Clinical revenue growth was a key driver of the results. NGS sales grew 23% in Q4 and 22% for the full year, well ahead of market growth, "reflecting our ability to pull innovation through the community channel, where we enjoy a leadership position and where approximately 80% of all cancer care is delivered today," Zook added. The newly cleared RaDaR ST MRD assay is positioned to generate revenue beginning in 2026, with the company anticipating modest contribution in 2026 but substantial long‑term opportunity. "Looking ahead, the imminent clinical launch of our RaDaR ST MRD assay further enhances our menu of advanced tests and allows us to address the $20+ billion molecular residual disease monitoring market. And while we anticipate modest revenue contribution from MRD in 2026, we believe the longer‑term opportunity, in 2027 and beyond, is substantial. We believe RaDaR ST, together with our PanTracer family of therapy selection solutions, will be a key driver of our revenue growth over the long term," Zook said.

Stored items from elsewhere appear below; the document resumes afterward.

(* ===== verification/Graceful.v ===== *)
(** [graceful_rollout.go] of the compute group controller: the state machine
    that drains, deletes and replaces one backend pod at a time before a
    rolling update, and from the highest ordinal down before a scale-down.

    The action under way is the argument and the result of each handler; its
    stored form is the annotation of [GracefulCodec].  A handler returns the
    updated action and an error.  Log output is not modelled. *)

From Stdlib Require Import ZArith Lia Ascii.
From stdpp Require Import base list gmap strings.
From S2P Require Import Prelude GoStr Json KubeTypes DdcApi Client Mysql Resource External SubDefault.
From S2P Require Import PrepareModify GracefulCodec.

Local Open Scope string_scope.
Local Open Scope Z_scope.
Local Open Scope dop_scope.

(** ** Constants *)

Definition Second : Z := 1000000000.
Definition stopBEGraceCommand : string := "/opt/apache-doris/be/bin/stop_be.sh".
Definition stopBEGraceArg : string := "--grace".
Definition execTimeout : Z := 30 * Second.
Definition beMainContainerName : string := "compute".
Definition waitPodReadyTimeoutFactor : Z := 2.
Definition waitBEAliveTimeoutFactor : Z := 2.
Definition gracefulRuntimeMountPath : string := "/var/run/doris-operator".
Definition beTerminatingSentinelPath : string := gracefulRuntimeMountPath +:+ "/terminating".
Definition requiredStableBackendObservations : Z := 2.

(** ** Pods and containers *)

Definition find_container (pod : Pod) (containerName : string) : option ContainerStatus :=
  List.find (fun cs => bool_decide (cs_Name cs = containerName)) (container_statuses pod).

Definition isContainerTerminated (pod : Pod) (containerName : string) : bool :=
  match find_container pod containerName with
  | Some cs => match cs_Terminated cs with Some _ => true | None => false end
  | None => false
  end.

Definition getContainerRestartCount (pod : Pod) (containerName : string) : Z :=
  match find_container pod containerName with Some cs => cs_RestartCount cs | None => 0 end.

Definition getContainerID (pod : Pod) (containerName : string) : string :=
  match find_container pod containerName with Some cs => cs_ContainerID cs | None => "" end.

Definition getPod (namespace name : string) : op (res Pod) := call (CGet KPod namespace name).

(** ** Ordinals *)

Fixpoint after_last_dash (s : string) : option string :=
  match s with
  | "" => None
  | String c s' =>
      match after_last_dash s' with
      | Some t => Some t
      | None => if ascii_dec c "-" then Some s' else None
      end
  end.

(** [ordinal*10 + int(podName[j]-'0')]: the byte difference wraps at 256, the
    accumulator at 64 bits. *)
Fixpoint fold_digits (s : string) (ordinal : Z) : Z :=
  match s with
  | "" => ordinal
  | String c s' => fold_digits s' (int64 (int64 (ordinal * 10) + (ch_code c - 48) mod 256))
  end.

Definition extractOrdinal (podName : string) : Z :=
  match after_last_dash podName with
  | Some t => fold_digits t 0
  | None => 0
  end.

(** [sort.Slice] by ordinal, descending, as the insertion sort that it is on
    up to twelve elements; which of several pods with one ordinal comes first
    on longer slices is unspecified. *)
Fixpoint insert_desc (p : Pod) (l : list Pod) : list Pod :=
  match l with
  | [] => [p]
  | q :: l' => if extractOrdinal (p_Name q) <? extractOrdinal (p_Name p) then p :: l else q :: insert_desc p l'
  end.
Definition sort_desc (l : list Pod) : list Pod := foldl (fun acc p => insert_desc p acc) [] l.

(** ** The action *)

Definition gracefulActionPriority (t : GracefulActionType) : Z :=
  match t with
  | GracefulActionDelete => 3
  | GracefulActionScaleDown => 2
  | GracefulActionRollingUpdate => 1
  | GracefulActionOther _ => 0
  end.

Definition resetGracefulPhaseTimer (ga : GracefulAction) : GracefulAction :=
  ga <| ga_StartedAt := 0 |> <| ga_DeadlineAt := 0 |>.

Definition advanceToNextPod (ga : GracefulAction) : GracefulAction :=
  let ga := ga <| ga_CurrentPod := "" |> <| ga_CurrentOrdinal := 0 |> <| ga_DrainTriggered := false |>
               <| ga_InitialRestartCount := 0 |> <| ga_SentinelWritten := false |>
               <| ga_RestartAnomalyDetected := false |> <| ga_InitialPodUID := "" |>
               <| ga_InitialContainerID := "" |> <| ga_InitialBackendStartTime := "" |>
               <| ga_InitialBackendEpoch := "" |> <| ga_ReplacementPodUID := "" |>
               <| ga_ReplacementContainerID := "" |> <| ga_ReplacementBackendStartTime := "" |>
               <| ga_ReplacementBackendEpoch := "" |> <| ga_StableBackendObservations := 0 |> in
  let ga := resetGracefulPhaseTimer ga in
  ga <| ga_LastMessage := "" |> <| ga_Phase := GracefulPhaseTriggerDrain |>.

Definition refreshRollingUpdateTargetRevision (est : StatefulSet) (ga : GracefulAction) : GracefulAction :=
  if decide (ga_Type ga <> GracefulActionRollingUpdate) then ga
  else if decide (st_UpdateRevision est = "") then ga
  else ga <| ga_TargetRevision := st_UpdateRevision est |>.

(** ** Backends *)

Definition backendMatchesPod (backend : Backend) (podName : string) : bool :=
  HasPrefix (be_Host backend) (podName +:+ ".") || bool_decide (be_Host backend = podName).

Definition backendLastStartTime (backend : Backend) : string :=
  match be_LastStartTime backend with Some s => TrimSpace s | None => "" end.

(** The status of a backend may be printed, and the accepted keys tried, in this order. *)
Definition epoch_keys : list string := ["processEpoch"; "process_epoch"; "beStartTime"; "be_start_time"].

Fixpoint first_key (m : gmap string json) (keys : list string) : option json :=
  match keys with
  | [] => None
  | k :: ks => match m !! k with Some v => Some v | None => first_key m ks end
  end.

(** The type of a decoded value, as [%T] prints it. *)
Definition json_type (j : json) : string :=
  match j with
  | JNull => "<nil>"
  | JBool _ => "bool"
  | JNum _ => "float64"
  | JStr _ => "string"
  | JArr _ => "[]interface {}"
  | JObj _ => "map[string]interface {}"
  end.

(** ** StatefulSets *)

Definition ensureOnDeleteStrategy (st : StatefulSet) : StatefulSet :=
  st <| st_UpdateStrategy := mkUpdateStrategy OnDelete None |>.

Definition prepareGracefulStatefulSet (st est : StatefulSet) (ga : GracefulAction) : StatefulSet :=
  let st := ensureOnDeleteStrategy st in
  match ga_Type ga with
  | GracefulActionScaleDown | GracefulActionDelete => st <| st_Replicas := st_Replicas est |>
  | _ => st
  end.

Definition normalizeGracefulStatefulSetForCompare (st : StatefulSet) : StatefulSet :=
  clearGracefulAction (st <| st_UpdateStrategy := emptyStrategy |>).

Definition gracefulStatefulSetControlEqual (new old : StatefulSet) : bool :=
  bool_decide (us_Type (st_UpdateStrategy new) = us_Type (st_UpdateStrategy old)) &&
  bool_decide (gracefulAnnotationValue new = gracefulAnnotationValue old).

Definition graceful_phase (t : GracefulActionType) (cur : Phase) : Phase :=
  match t with
  | GracefulActionRollingUpdate => GracefulRolling
  | GracefulActionScaleDown => GracefulScaling
  | GracefulActionDelete => GracefulDeleting
  | GracefulActionOther _ => cur
  end.

Section Graceful.
Context `{External}.

Definition backendIsShutdown (backend : Backend) : res bool :=
  if decide (be_Status backend = "") then Ok false
  else match Unmarshal_map (be_Status backend) with
       | None => Er (json_err (be_Status backend))
       | Some status =>
           match status !! "isShutdown" with
           | None => Ok false
           | Some (JBool shutdown) => Ok shutdown
           | Some raw => Er (errorsNew ("backend status isShutdown has unexpected type " +:+ json_type raw))
           end
       end.

(** The epoch and whether it is known; an unknown epoch is the empty text. *)
Definition backendProcessEpoch (backend : Backend) : string * bool :=
  if decide (be_Status backend = "") then ("", false)
  else match Unmarshal_map (be_Status backend) with
       | None => ("", false)
       | Some status =>
           match first_key status epoch_keys with
           | Some raw => (fmt_v fmt_float raw, true)
           | None => ("", false)
           end
       end.

Definition statefulSetSpecChanged (st est : StatefulSet) : bool :=
  let nst := RestrictConditionsEqual st est in
  negb (StatefulsetDeepEqualWithKey (normalizeGracefulStatefulSetForCompare nst)
          (normalizeGracefulStatefulSetForCompare est) DisaggregatedSpecHashValueAnnotation false).2.

Definition getBackendByPodName (cluster : Ddc) (cgStatus : ComputeGroupStatus) (podName : string)
  : op (res Backend) :=
  let! c := getMasterSqlClient cluster in
  match c with
  | Er err => Ret (Er err)
  | Ok sqlClient =>
      with_close sqlClient (
        let! r := GetBackendsByComputeGroupId fmt_float json_err sqlClient (cgs_ComputeGroupId cgStatus) in
        match r with
        | Er err => Ret (Er err)
        | Ok backends =>
            match List.find (fun b => backendMatchesPod b podName) backends with
            | Some backend => Ret (Ok backend)
            | None => Ret (Er (errorsNew ("backend for pod " +:+ podName +:+ " not found")))
            end
        end)
  end.

(** *** Selection of the next pod *)

Definition outdated (targetRevision : string) (pod : Pod) : bool :=
  negb (bool_decide (map_get (m_Labels (p_Meta pod)) POD_CONTROLLER_REVISION_HASH_KEY = targetRevision)).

Management reiterated its 2026 guidance, projecting consolidated revenue of $793 million to $801 million and adjusted EBITDA of $55 million to $57 million, a year‑over‑year growth of approximately 27% to 31%. "We expect adjusted EBITDA to be in the range of $55 million to $57 million for 2026, representing year‑over‑year growth of approximately 27% to 31%," said incoming CFO Abhishek Jain. The company also expects gross margins to expand by about 100 to 120 basis points in 2026, "anticipating the gross margins to expand at about like 100 basis points... So the gross margin is expected to improve at about 100 to 120 basis points in 2026," Jain added. Investors noted a muted market reaction, with concerns about valuation and the timing of reimbursement for new assays tempering enthusiasm for the strong results.